Part of me would like to keep this place a secret, but I have a lot of writer friends who would love Rivendell Writers’ Colony, so that wouldn’t be very nice. Rivendell has only been open a couple of years. In fact, I first heard about it when I was last at the Sewanee Writers’ Conference, which was 2013, and it was only then getting started. I applied for this spring, and here I am, in the middle of a two-week residency. If you need some distraction-free time in a gorgeous setting to get some writing done, you should look into it.
Pictured above is Rivendell Manor, a 100-year-old house near Sewanee, TN, on the Cumberland Plateau, that has been beautifully restored, complete with amazing shared areas and very comfortable bedrooms/studios. And if you can keep from gazing out the window at the amazing views (the house sits on a bluff overlooking “Lost Cove”), you might actually get some work done. (This picture at the right is taken from my studio.) There are also living/work spaces in a few cottages on the expansive, wooded property.
Although there is no formal connection with the University of the South, which is a little over 2 miles away, there certainly is cooperation (use of library, the gym, etc., is available), and as it happens all five of the writers currently in residence have attended the writers’ conference there, 4 of us as fellows.

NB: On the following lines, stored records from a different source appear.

(* ===== verification/Json.v ===== *)
(** * JSON values and JSON-RPC messages ([serde_json], [src/mcp/jsonrpc.rs])

    Reading and writing JSON text is [serde_json]'s ([Serde]); values, their
    accessors and the messages built from them are modelled. *)
From Stdlib Require Import NArith ZArith.
From S2P Require Import Prelude RustStr.
From stdpp Require Import options.
Set Default Proof Using "Type*".

(** [serde_json::Number]. *)
Inductive Number : Type :=
| PosInt (n : N)
| NegInt (z : Z)
| Float (text : string).

#[global] Instance Number_eq_dec : EqDecision Number.
Proof. solve_decision. Defined.

(** [serde_json::Value]; an object is the list of its members. *)
Inductive json : Type :=
| JNull
| JBool (b : bool)
| JNumber (n : Number)
| JString (s : string)
| JArray (items : list json)
| JObject (members : list (string * json)).

Module Json.

Fixpoint assoc (key : string) (members : list (string * json)) : option json :=
  match members with
  | [] => None
  | (k, v) :: rest => if decide (k = key) then Some v else assoc key rest
  end.

(** [Value::get(key)]. *)
Definition get (key : string) (v : json) : option json :=
  match v with JObject members => assoc key members | _ => None end.

(** [value[key]]: [Null] for what is not there. *)
Definition index (key : string) (v : json) : json := default JNull (get key v).

Definition as_str (v : json) : option string :=
  match v with JString s => Some s | _ => None end.

Definition as_u64 (v : json) : option N :=
  match v with JNumber (PosInt n) => Some n | _ => None end.

Definition is_object (v : json) : bool :=
  match v with JObject _ => true | _ => false end.

(** [value[key] = x] on an object. *)
Fixpoint insert_member (key : string) (x : json) (members : list (string * json)) :
    list (string * json) :=
  match members with
  | [] => [(key, x)]
  | (k, v) :: rest =>
      if decide (k = key) then (k, x) :: rest else (k, v) :: insert_member key x rest
  end.

Definition set (key : string) (x : json) (v : json) : json :=
  match v with JObject members => JObject (insert_member key x members) | v => v end.

(** [json!] of an [Option<String>]. *)
Definition of_option (o : option string) : json :=
  match o with Some s => JString s | None => JNull end.

Definition of_nat (n : nat) : json := JNumber (PosInt (N.of_nat n)).

(** [args.get(k).and_then(|v| v.as_str())] and [args[k].as_str()]. *)
Definition get_str (key : string) (v : json) : option string := get key v ≫= as_str.
Definition index_str (key : string) (v : json) : option string := as_str (index key v).

Lemma index_str_get_str key v : index_str key v = get_str key v.
Proof. unfold index_str, get_str, index. by destruct (get key v). Qed.

Lemma assoc_insert_eq key x members : assoc key (insert_member key x members) = Some x.
Proof.
  induction members as [|[k v] rest IH]; simpl; [by rewrite decide_True|].
  case_decide; simpl; [by rewrite decide_True by done|]. by rewrite decide_False by done.
Qed.

Lemma assoc_insert_ne key key' x members :
  key ≠ key' → assoc key' (insert_member key x members) = assoc key' members.
Proof.
  intros Hne. induction members as [|[k v] rest IH]; simpl; [by rewrite decide_False|].
  case_decide; simpl; subst.
  - by rewrite !decide_False by done.
  - by rewrite IH.
Qed.
End Json.

Class Serde : Type := {
  (** the value a text holds, or the error's text; members of the outermost object
      are kept even if repeated, of an inner one the last of a name is kept *)
  json_from_slice : string → Result json string;
  (** the error of a value that is not a request *)
  request_error : json → string;
  json_to_vec : json → string;
  (** [to_string_pretty(..).unwrap_or_default()] *)
  json_pretty : json → string;
}.

Module JsonRpc.

Record Request : Type := mkRequest {
  jsonrpc : string;
  id : option json;
  method : string;
  params : json;
}.

(** A repeated member of a struct is an error. *)
Definition repeated (key : string) (members : list (string * json)) : bool :=
  (1 <? length (bfilter (λ m, bool_decide (m.1 = key)) members)).

(** [Option<Value>]: a null is [None]. *)
Definition option_value (v : json) : option json :=
  match v with JNull => None | v => Some v end.

(** The derived [Deserialize] of [JsonRpcRequest]: from an object, or from an array of
    the fields in order; [params] may be missing, and so may [id] in an object. *)
Definition of_json (v : json) : option Request :=
  match v with
  | JObject m =>
      if existsb (λ k, repeated k m) ["jsonrpc"; "id"; "method"; "params"] then None
      else
        jsonrpc ← Json.get_str "jsonrpc" v;
        method ← Json.get_str "method" v;
        Some (mkRequest jsonrpc (Json.get "id" v ≫= option_value) method
                (default JNull (Json.get "params" v)))
  | JArray [JString jsonrpc; id; JString method] =>
      Some (mkRequest jsonrpc (option_value id) method JNull)
  | JArray [JString jsonrpc; id; JString method; params] =>
      Some (mkRequest jsonrpc (option_value id) method params)
  | _ => None
  end.

(** [serde_json::from_slice::<JsonRpcRequest>]. *)
Definition from_slice `{Serde} (body : string) : Result Request string :=
  match json_from_slice body with
  | Err e => Err e
  | Ok v => match of_json v with Some r => Ok r | None => Err (request_error v) end
  end.

(** [skip_serializing_if = "Option::is_none"]. *)
Definition id_member (id : option json) : list (string * json) :=
  match id with Some v => [("id", v)] | None => [] end.

(** [JsonRpcResponse] and its derived [Serialize]. *)
Record Response : Type := mkResponse {
  response_jsonrpc : string;
  response_id : option json;
  response_result : json;
}.

Definition response_value (r : Response) : json :=
  JObject ([("jsonrpc", JString (response_jsonrpc r))] ++ id_member (response_id r) ++
    [("result", response_result r)]).

(** [JsonRpcError] and its derived [Serialize]; the code is an [i32]. *)
Record Error : Type := mkError { code : Z; message : string }.

Definition i32_value (z : Z) : json :=
  JNumber (if (0 <=? z)%Z then PosInt (Z.to_N z) else NegInt z).

Definition error_value (e : Error) : json :=
  JObject [("code", i32_value (code e)); ("message", JString (message e))].

(** [JsonRpcErrorResponse] and its derived [Serialize]. *)
Record ErrorResponse : Type := mkErrorResponse {
  error_jsonrpc : string;
  error_id : option json;
  error_error : Error;
}.

Definition error_response_value (r : ErrorResponse) : json :=
  JObject ([("jsonrpc", JString (error_jsonrpc r))] ++ id_member (error_id r) ++
    [("error", error_value (error_error r))]).

(** [to_value(JsonRpcResponse::success(id, result))]. *)
Definition success (id : option json) (result : json) : json :=
  response_value (mkResponse "2.0" id result).

(** [to_value(JsonRpcErrorResponse::error(id, code, message))]. *)
Definition error (id : option json) (code : Z) (message : string) : json :=
  error_response_value (mkErrorResponse "2.0" id (mkError code message)).

Definition PARSE_ERROR : Z := -32700.
Definition METHOD_NOT_FOUND : Z := -32601.
Definition INVALID_PARAMS : Z := -32602.
Definition INTERNAL_ERROR : Z := -32603.

Definition method_not_found (id : option json) : json := error id (-32601) "Method not found".
Definition invalid_params (id : option json) (msg : string) : json := error id (-32602) msg.
Definition internal_error (id : option json) (msg : string) : json := error id (-32603) msg.

End JsonRpc.
(* ===== verification/McpTools.v ===== *)
(** * The MCP tools ([src/mcp/tools/])

    One definition per tool and the two dispatchers.  A tool is a program that ends in
    a JSON value or an error text.  [args["k"].as_str()] and
    [args.get("k").and_then(|v| v.as_str())] agree ([Json.index_str_get_str]); each is
    written where the source writes it. *)
From Stdlib Require Import NArith ZArith.
From S2P Require Import Prelude RustStr Effects Models Db DbUsers DbCalendars DbEvents.
From S2P Require Import DbShares Ical Json.
From stdpp Require Import options.

(** [ToolDef]. *)
Module ToolDef.
Record t : Type := mk { name : string; description : string; input_schema : json }.
End ToolDef.

(** The parts of an input schema. *)
Module Schema.

Definition typed (type_ description : string) : json :=
  JObject [("type", JString type_); ("description", JString description)].

Definition str (description : string) : json := typed "string" description.

Definition limit (description : string) : json :=
  JObject [("type", JString "integer"); ("description", JString description);
           ("minimum", JNumber (PosInt 1)); ("maximum", JNumber (PosInt 500))].

Definition object (properties : list (string * json)) (required : list string) : json :=
  JObject ([("type", JString "object"); ("properties", JObject properties)] ++
    match required with
    | [] => []
    | _ => [("required", JArray (JString <$> required))]
    end ++ [("additionalProperties", JBool false)]).

Definition calendar_id : string * json := ("calendar_id", str "The calendar ID").
End Schema.

(** [.map_err(|e| format!("<what>: {e}"))]. *)
Definition describe `{Sqlite} (what : string) (e : AppError.t) : string :=
  what +:+ ": " +:+ AppError.display sqlx_display e.

(** [.ok_or(msg)?]. *)
Definition required {A} (o : option A) (msg : string) : M (Result A string) :=
  mret (ok_or o msg).

(** [chrono::Utc::now()] inside [build_vevent]. *)
Definition now_stamp `{Chrono} : M string := observe (λ n _, utc_now n).

(** *** [tools/calendars.rs] *)

Module CalendarTools.
Section tools.
Context `{Sqlite, Uuids}.

Definition tool_defs : list ToolDef.t :=
  [ ToolDef.mk "list_calendars"
      "List all calendars accessible to the authenticated user (owned + shared)"
      (Schema.object [] []);
    ToolDef.mk "get_calendar" "Get details about a specific calendar"
      (Schema.object [Schema.calendar_id] ["calendar_id"]);
    ToolDef.mk "create_calendar" "Create a new calendar"
      (Schema.object
         [("name", Schema.str "Calendar display name");
          ("description", Schema.str "Calendar description");
          ("color", Schema.str "Calendar color (hex, e.g. #FF0000)");
          ("timezone", Schema.str "Calendar timezone (e.g. America/New_York)")] ["name"]);
    ToolDef.mk "delete_calendar" "Delete a calendar and all its events"
      (Schema.object [("calendar_id", Schema.str "The calendar ID to delete")]
         ["calendar_id"]) ].

Definition list_calendars (user_id : string) (_args : json) : M (Result json string) :=
  cals ←? with_err (describe "Failed to list calendars")
            (Calendars.list_calendars_for_user user_id);
  mret (Ok (JObject [("calendars", JArray ((λ c, JObject
    [("id", JString (Calendar.id c)); ("name", JString (Calendar.name c));
     ("description", JString (Calendar.description c)); ("color", JString (Calendar.color c));
     ("timezone", JString (Calendar.timezone c));
     ("owner_id", JString (Calendar.owner_id c))]) <$> cals))])).

Definition get_calendar (_user_id : string) (args : json) : M (Result json string) :=
  calendar_id ←? required (Json.index_str "calendar_id" args) "Missing calendar_id";
  found ←? with_err (describe "Database error") (Calendars.get_calendar_by_id calendar_id);
  cal ←? required found "Calendar not found";
  mret (Ok (JObject
    [("id", JString (Calendar.id cal)); ("name", JString (Calendar.name cal));
     ("description", JString (Calendar.description cal)); ("color", JString (Calendar.color cal));
     ("timezone", JString (Calendar.timezone cal));
     ("owner_id", JString (Calendar.owner_id cal)); ("ctag", JString (Calendar.ctag cal))])).

Definition create_calendar (user_id : string) (args : json) : M (Result json string) :=
  name ←? required (Json.index_str "name" args) "Missing name";
  let description := default "" (Json.index_str "description" args) in
  let color := default "#0E61B9" (Json.index_str "color" args) in
  let timezone := default "UTC" (Json.index_str "timezone" args) in
  cal ←? with_err (describe "Failed to create calendar")
           (Calendars.create_calendar user_id name description color timezone);
  mret (Ok (JObject
    [("id", JString (Calendar.id cal)); ("name", JString (Calendar.name cal));
     ("description", JString (Calendar.description cal)); ("color", JString (Calendar.color cal));
     ("timezone", JString (Calendar.timezone cal))])).

Definition delete_calendar_tool (_user_id : string) (args : json) : M (Result json string) :=
  calendar_id ←? required (Json.index_str "calendar_id" args) "Missing calendar_id";
  _ ←? with_err (describe "Failed to delete calendar") (Calendars.delete_calendar calendar_id);
  mret (Ok (JObject [("deleted", JBool true); ("calendar_id", JString calendar_id)])).
End tools.
End CalendarTools.

(** *** [tools/events.rs] *)

Module EventTools.
Section tools.
Context `{Sqlite, Uuids, Chrono}.

Definition tool_defs : list ToolDef.t :=
  [ ToolDef.mk "create_event" "Create a new calendar event"
      (Schema.object
         [("calendar_id", Schema.str "The target calendar ID");
          ("title", Schema.str "Event title/summary");
          ("start", Schema.str "Local start time in iCal format, e.g. 20260301T090000 (no Z when timezone provided)");
          ("end", Schema.str "Local end time in iCal format");
          ("timezone", Schema.str "IANA timezone, e.g. America/Los_Angeles. Omit only for explicit UTC times (Z suffix).");
          ("description", Schema.str "Event description");
          ("location", Schema.str "Event location")]
         ["calendar_id"; "title"; "start"; "end"]);
    ToolDef.mk "get_event" "Get a specific event by its UID"
      (Schema.object [Schema.calendar_id; ("event_uid", Schema.str "The event UID")]
         ["calendar_id"; "event_uid"]);
    ToolDef.mk "update_event" "Update an existing event (replaces the entire event)"
      (Schema.object
         [Schema.calendar_id;
          ("event_uid", Schema.str "The event UID to update");
          ("title", Schema.str "New event title");
          ("start", Schema.str "New local start time in iCal format");
          ("end", Schema.str "New local end time in iCal format");
          ("timezone", Schema.str "IANA timezone, e.g. America/Los_Angeles");
          ("description", Schema.str "New description");
          ("location", Schema.str "New location")]
         ["calendar_id"; "event_uid"; "title"; "start"; "end"]);
    ToolDef.mk "delete_event" "Delete a calendar event"
      (Schema.object [Schema.calendar_id; ("event_uid", Schema.str "The event UID to delete")]
         ["calendar_id"; "event_uid"]);
    ToolDef.mk "query_events" "Query events in a calendar, optionally filtered by time range"
      (Schema.object
         [Schema.calendar_id;
          ("start", Schema.str "Range start (iCal format, e.g. 20260301T000000Z)");
          ("end", Schema.str "Range end (iCal format)");
          ("limit", Schema.limit "Max events to return (default 50)")]
         ["calendar_id"]) ].

(** The fields a tool stores with an event. *)
Definition event_fields (title start end_ : string) : ObjectFields.t :=
  ObjectFields.mk "VEVENT" (Some start) (Some end_) (Some title).

Definition create_event (_user_id : string) (args : json) : M (Result json string) :=
  calendar_id ←? required (Json.index_str "calendar_id" args) "Missing calendar_id";
  title ←? required (Json.index_str "title" args) "Missing title";
  start ←? required (Json.index_str "start" args) "Missing start";
  end_ ←? required (Json.index_str "end" args) "Missing end";
  let description := Json.index_str "description" args in
  let location := Json.index_str "location" args in
  let timezone := Json.index_str "timezone" args in
  uid ← Builder.generate_uid;
  now ← now_stamp;
  let ical_data := Builder.build_vevent now uid title start end_ description location timezone in
  ' (obj, _) ←? with_err (describe "Failed to create event")
                  (Events.upsert_object calendar_id uid ical_data (event_fields title start end_));
  mret (Ok (JObject
    [("uid", JString (CalendarObject.uid obj)); ("calendar_id", JString calendar_id);
     ("title", JString title); ("start", JString start); ("end", JString end_);
     ("etag", JString (CalendarObject.etag obj))])).

Definition get_event (_user_id : string) (args : json) : M (Result json string) :=
  calendar_id ←? required (Json.index_str "calendar_id" args) "Missing calendar_id";
  event_uid ←? required (Json.index_str "event_uid" args) "Missing event_uid";
  found ←? with_err (describe "Database error") (Events.get_object_by_uid calendar_id event_uid);
  obj ←? required found "Event not found";
  mret (Ok (JObject
    [("uid", JString (CalendarObject.uid obj));
     ("calendar_id", JString (CalendarObject.calendar_id obj));
     ("summary", Json.of_option (CalendarObject.summary obj));
     ("dtstart", Json.of_option (CalendarObject.dtstart obj));
     ("dtend", Json.of_option (CalendarObject.dtend obj));
     ("etag", JString (CalendarObject.etag obj));
     ("ical_data", JString (CalendarObject.ical_data obj))])).
(* ===== verification/Layer.v ===== *)
(** * The data-access layer over its statements

    One level below [Closure]: a property of programs that holds of each SQL statement of
    the data-access layer, and is closed under sequencing, holds of each function of the
    layer, and so, by [Closure], of every handler, tool and command.  [QueryClosed] and
    [StmtClosed] say what such a property must promise of the statements; identifiers
    reach the statements as draws, so the promise may rely on their form. *)
From Stdlib Require Import NArith ZArith.
From S2P Require Import Prelude RustStr Effects Models Db DbUsers DbCalendars DbEvents.
From S2P Require Import DbShares DbTokens Cli Closure.
From stdpp Require Import options.
Set Default Proof Using "Type*".

(** A statement that leaves the database as it is. *)
Definition query {R} (stmt : Stmt R) : Prop := ∀ n d, (stmt n d).2 = d.

Class QueryClosed `{Sqlite} (J : ∀ A, M A → Prop) : Prop := {
  query_prog :: ProgClosed J;
  stmt_query : ∀ R (stmt : Stmt R), query stmt → holds J (execute stmt);
}.

Class StmtClosed `{Sqlite, Uuids} (J : ∀ A, M A → Prop) : Prop := {
  stmt_read :: QueryClosed J;
  stmt_draw_v4 : ∀ B (f : string → M B),
    (∀ n, holds J (f (uuid_v4 n))) → holds J (new_v4 ≫= f);
  stmt_draw_v7 : ∀ B (f : string → M B),
    (∀ n, holds J (f (uuid_v7 n))) → holds J (now_v7 ≫= f);
  stmt_sessions : ∀ R (s : N → Store → R * Store),
    (∀ n σ, db (s n σ).2 = db σ) → holds J (atomic s);
  stmt_insert_user : ∀ n u e h, holds J (execute (Users.insert_user (uuid_v7 n) u e h));
  stmt_update_password : ∀ h u, holds J (execute (Users.update_password_hash h u));
  stmt_insert_calendar : ∀ n id o nm d c tz,
    let tok := Calendars.sync_token_of_uuid (uuid_v7 n) in
    holds J (execute (Calendars.insert_calendar id o nm d c tz tok tok));
  stmt_update_properties : ∀ n d c tz id,
    holds J (execute (Calendars.update_properties n d c tz id));
  stmt_update_tokens : ∀ n id,
    let tok := Calendars.sync_token_of_uuid (uuid_v7 n) in
    holds J (execute (Calendars.update_tokens tok tok id));
  stmt_delete_calendar : ∀ id, holds J (execute (Calendars.delete_by_id id));
  stmt_insert_object : ∀ n m c u data f,
    holds J (execute (Events.insert_object (uuid_v7 n) c u
                        (Events.etag_of_uuid (uuid_v4 m)) data f));
  stmt_update_object : ∀ m c u data f,
    holds J (execute (Events.update_object c u (Events.etag_of_uuid (uuid_v4 m)) data f));
  stmt_delete_object : ∀ c u, holds J (execute (Events.delete_by_uid c u));
  stmt_insert_sync_change : ∀ n c u k,
    holds J (execute (Events.insert_sync_change c u k
                        (Calendars.sync_token_of_uuid (uuid_v7 n))));
  stmt_upsert_share : ∀ n c u p, holds J (execute (Shares.upsert_share (uuid_v7 n) c u p));
  stmt_delete_share : ∀ c u, holds J (execute (Shares.delete_share c u));
  stmt_insert_token : ∀ n u h nm, holds J (execute (Tokens.insert_token (uuid_v7 n) u h nm));
  stmt_delete_token : ∀ id, holds J (execute (Tokens.delete_by_id id));
}.

#[export] Hint Resolve stmt_insert_user stmt_update_password stmt_insert_calendar
  stmt_update_properties stmt_update_tokens stmt_delete_calendar stmt_insert_object
  stmt_update_object stmt_delete_object stmt_insert_sync_change stmt_upsert_share
  stmt_delete_share stmt_insert_token stmt_delete_token stmt_read query_prog : closure.

#[export] Hint Extern 3 (holds _ (execute _)) => (apply stmt_query; by intros ??) : closure.

(** ** Rules *)

Section rules.
Context `{StmtClosed J}.

Lemma stmt_new_etag B (f : string → M B) :
  (∀ n, holds J (f (Events.etag_of_uuid (uuid_v4 n)))) → holds J (Events.new_etag ≫= f).
Proof. intros Hf. by apply (stmt_draw_v4 _ (λ u, f (Events.etag_of_uuid u))). Qed.

Lemma stmt_new_sync_token B (f : string → M B) :
  (∀ n, holds J (f (Calendars.sync_token_of_uuid (uuid_v7 n)))) →
  holds J (Calendars.new_sync_token ≫= f).
Proof. intros Hf. by apply (stmt_draw_v7 _ (λ u, f (Calendars.sync_token_of_uuid u))). Qed.
End rules.

(** One step of a derivation over statements: draws first. *)
Ltac layer_step :=
  lazymatch goal with
  | |- holds _ (new_v4 ≫= _) => apply stmt_draw_v4; intros ?
  | |- holds _ (now_v7 ≫= _) => apply stmt_draw_v7; intros ?
  | |- holds _ (Events.new_etag ≫= _) => apply stmt_new_etag; intros ?
  | |- holds _ (Calendars.new_sync_token ≫= _) => apply stmt_new_sync_token; intros ?
  | |- holds _ (sql_try _) => apply closed_with_err
  | |- _ => closed_step
  end.

Ltac layer_tac :=
  repeat (layer_step || (progress cbn beta iota zeta) || solve [eauto 4 with closure]).

(** ** The functions that only query *)

Section queries.
Context `{Sqlite, Argon2, !QueryClosed J}.

Lemma layer_calendar_by_id id : holds J (Calendars.get_calendar_by_id id).
Proof. unfold Calendars.get_calendar_by_id. layer_tac. Qed.

Lemma layer_object_by_uid c u : holds J (Events.get_object_by_uid c u).
Proof. unfold Events.get_object_by_uid. layer_tac. Qed.

Lemma layer_user_by_username u : holds J (Users.get_user_by_username u).
Proof. unfold Users.get_user_by_username. layer_tac. Qed.

Lemma layer_user_by_email e : holds J (Users.get_user_by_email e).
Proof. unfold Users.get_user_by_email. layer_tac. Qed.
End queries.

#[export] Hint Resolve layer_calendar_by_id layer_object_by_uid layer_user_by_username
  layer_user_by_email : closure.

Section reading_layer.
Context `{Sqlite, Argon2, !QueryClosed J}.

Lemma layer_resolve_shares l : holds J (Shares.resolve_shares l).
Proof. induction l; cbn [Shares.resolve_shares]; layer_tac. Qed.

#[export] Instance layer_read_closed : ReadClosed J.
Proof.
  split; intros; try apply _.
  - unfold Users.verify_user. layer_tac.
  - layer_tac.
  - layer_tac.
  - layer_tac.
  - unfold Calendars.list_calendars_for_user. layer_tac.
  - layer_tac.
  - unfold Events.list_objects. layer_tac.
  - unfold Events.list_objects_in_range. layer_tac.
  - unfold Events.get_objects_by_uids. layer_tac.
  - unfold Events.get_sync_changes_since. layer_tac.
  - unfold Shares.list_shared_calendars. layer_tac. apply layer_resolve_shares.
  - unfold Tokens.validate_token. layer_tac.
  - unfold Tokens.list_tokens_for_user. layer_tac.
  - unfold Cli.select_all_users. layer_tac.
Qed.
End reading_layer.

(** ** The functions that change the store *)

Section writing_layer.
Context `{Sqlite, Uuids, Argon2, Rng, !StmtClosed J}.

Lemma layer_log_sync_change n c u k :
  holds J (Events.log_sync_change c u k (Calendars.sync_token_of_uuid (uuid_v7 n))).
Proof. unfold Events.log_sync_change. layer_tac. Qed.

Lemma layer_bump_ctag c : holds J (Calendars.bump_ctag c).
Proof. unfold Calendars.bump_ctag. layer_tac. Qed.
End writing_layer.

#[export] Hint Resolve layer_log_sync_change layer_bump_ctag : closure.

Section layer.
Context `{Sqlite, Uuids, Argon2, Rng, !StmtClosed J}.

(** The insertion or update in [upsert_object]. *)
Lemma layer_save (is_new : bool) c u n m data f :
  let etag := Events.etag_of_uuid (uuid_v4 n) in
  let tok := Calendars.sync_token_of_uuid (uuid_v7 m) in
  holds J (if is_new then
             id ← now_v7;
             _ ←? sql_try (Events.insert_object id c u etag data f);
             Events.log_sync_change c u "created" tok
           else
             _ ←? sql_try (Events.update_object c u etag data f);
             Events.log_sync_change c u "modified" tok).
Proof. layer_tac. Qed.

Lemma layer_upsert_object c u data f : holds J (Events.upsert_object c u data f).
Proof. unfold Events.upsert_object. layer_tac. Qed.

Lemma layer_delete_object c u : holds J (Events.delete_object c u).
Proof. unfold Events.delete_object. layer_tac. Qed.

Lemma layer_create_calendar_with_id id o n d c tz :
  holds J (Calendars.create_calendar_with_id id o n d c tz).
Proof. unfold Calendars.create_calendar_with_id. layer_tac. Qed.

#[export] Instance layer_write_closed : WriteClosed J.
Proof.
  split; intros; try apply _.
  - by apply stmt_sessions.
  - unfold Users.create_user, Users.hash_password. layer_tac.
  - unfold Users.reset_password, Users.hash_password. layer_tac.
  - unfold Calendars.create_calendar. layer_tac. apply layer_create_calendar_with_id.
  - apply layer_create_calendar_with_id.
  - unfold Calendars.update_calendar. layer_tac.
  - unfold Calendars.delete_calendar. layer_tac.
  - apply layer_upsert_object.
  - apply layer_delete_object.
  - unfold Shares.share_calendar. layer_tac.
  - unfold Shares.unshare_calendar. layer_tac.
  - unfold Tokens.create_token, Tokens.generate_raw_token, Tokens.hash_token. layer_tac.
  - unfold Tokens.delete_token. layer_tac.
Qed.
End layer.

(** ** Invariants of the database *)

Section kept.
Context (P : Db.t → Prop).

(** The program keeps the invariant at every one of its steps, whatever other programs
    that keep it do in between, and [Q] holds of its result. *)
Definition yields {A} (Q : A → Prop) (p : M A) : Prop :=
  ∀ n, safe (db_inv (λ _, P)) (λ _, Q) n p.

Definition kept (A : Type) (p : M A) : Prop := yields (λ _, True) p.

(** A statement that preserves the invariant. *)
Definition preserves {R} (stmt : Stmt R) : Prop := ∀ n d, P d → P (stmt n d).2.

Lemma yields_ret {A} (Q : A → Prop) a : Q a → yields Q (mret a).
Proof. by intros Ha n. Qed.

Lemma yields_bind {A B} (R : A → Prop) (Q : B → Prop) (p : M A) (f : A → M B) :
  yields R p → (∀ a, R a → yields Q (f a)) → yields Q (p ≫= f).
Proof. intros Hp Hf n. eapply safe_bind; [apply Hp|]. intros m a _ Ha. by apply Hf. Qed.

Lemma kept_bind {A B} (Q : B → Prop) (p : M A) (f : A → M B) :
  holds kept p → (∀ a, yields Q (f a)) → yields Q (p ≫= f).
Proof. intros Hp Hf. eapply yields_bind; [exact Hp|]. intros a _. apply Hf. Qed.

Lemma kept_try {A B} (Q : AppResult B → Prop) (p : M (AppResult A)) f :
  holds kept p → (∀ e, Q (Err e)) → (∀ a, yields Q (f a)) → yields Q (try_bind p f).
Proof.
  intros Hp He Hf. apply kept_bind; [exact Hp|]. intros [a|e]; [apply Hf|by apply yields_ret].
Qed.

Lemma yields_observe {R} (f : N → Store → R) (Q : R → Prop) :
  (∀ n σ, P (db σ) → Q (f n σ)) → yields Q (observe f).
Proof. intros HQ n. apply safe_observe; [by intros ???|]. intros m σ _ Hσ. by apply HQ. Qed.

Lemma yields_draw {R B} (Q : B → Prop) (g : N → R) (f : R → M B) :
  (∀ n, yields Q (f (g n))) → yields Q (observe (λ n _, g n) ≫= f).
Proof. intros Hf n m σ Hm HI. split; [done|]. apply Hf. Qed.

Lemma kept_yields {A} (Q : A → Prop) p : yields Q p → kept A p.
Proof. intros Hp n. eapply safe_mono; [apply (Hp n)|lia|done]. Qed.

Context `{Sqlite, Uuids}.

Lemma kept_execute {R} (stmt : Stmt R) : preserves stmt → kept _ (execute stmt).
Proof.
  intros Hs n. apply safe_execute; [by intros ???|done|].
  intros m d _ Hd. split; [by apply Hs|done].
Qed.

#[export] Instance kept_prog_closed : ProgClosed kept.
Proof.
  split; unfold holds, kept.
  - intros A a. by apply yields_ret.
  - intros A B p f Hp Hf. by eapply yields_bind.
  - intros R f. by apply yields_observe.
Qed.

#[export] Instance kept_query_closed : QueryClosed kept.
Proof.
  split; [apply _|]. intros R stmt Hq. apply kept_execute. intros n d Hd. by rewrite Hq.
Qed.

Lemma kept_sessions {R} (s : N → Store → R * Store) :
  (∀ n σ, db (s n σ).2 = db σ) → kept _ (atomic s).
Proof. intros Hs n m σ Hm HI. split; [|done]. unfold db_inv in *. by rewrite Hs. Qed.
End kept.

(** [StmtClosed] for an invariant that the statements, by their [preserves] lemmas,
    keep. *)
Ltac kept_closed db :=
  split; unfold holds; try (intros; apply kept_execute; auto with db; fail);
    [ apply _ | intros B f Hf; by apply yields_draw | intros B f Hf; by apply yields_draw
    | intros R s Hs; by apply kept_sessions ].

And what, you non-writers might ask, does one do at a writers’ colony? Write, ideally. And I am writing. And editing. I have a nearly completed manuscript of a novel and I aim to finish the manuscript while I’m here so I can send it to my “beta reader” in early June to get feedback. While I could do the same thing at home, there are too many distractions there and I really need to immerse myself in the writing in order to get the book done.
Speaking of which, back to work.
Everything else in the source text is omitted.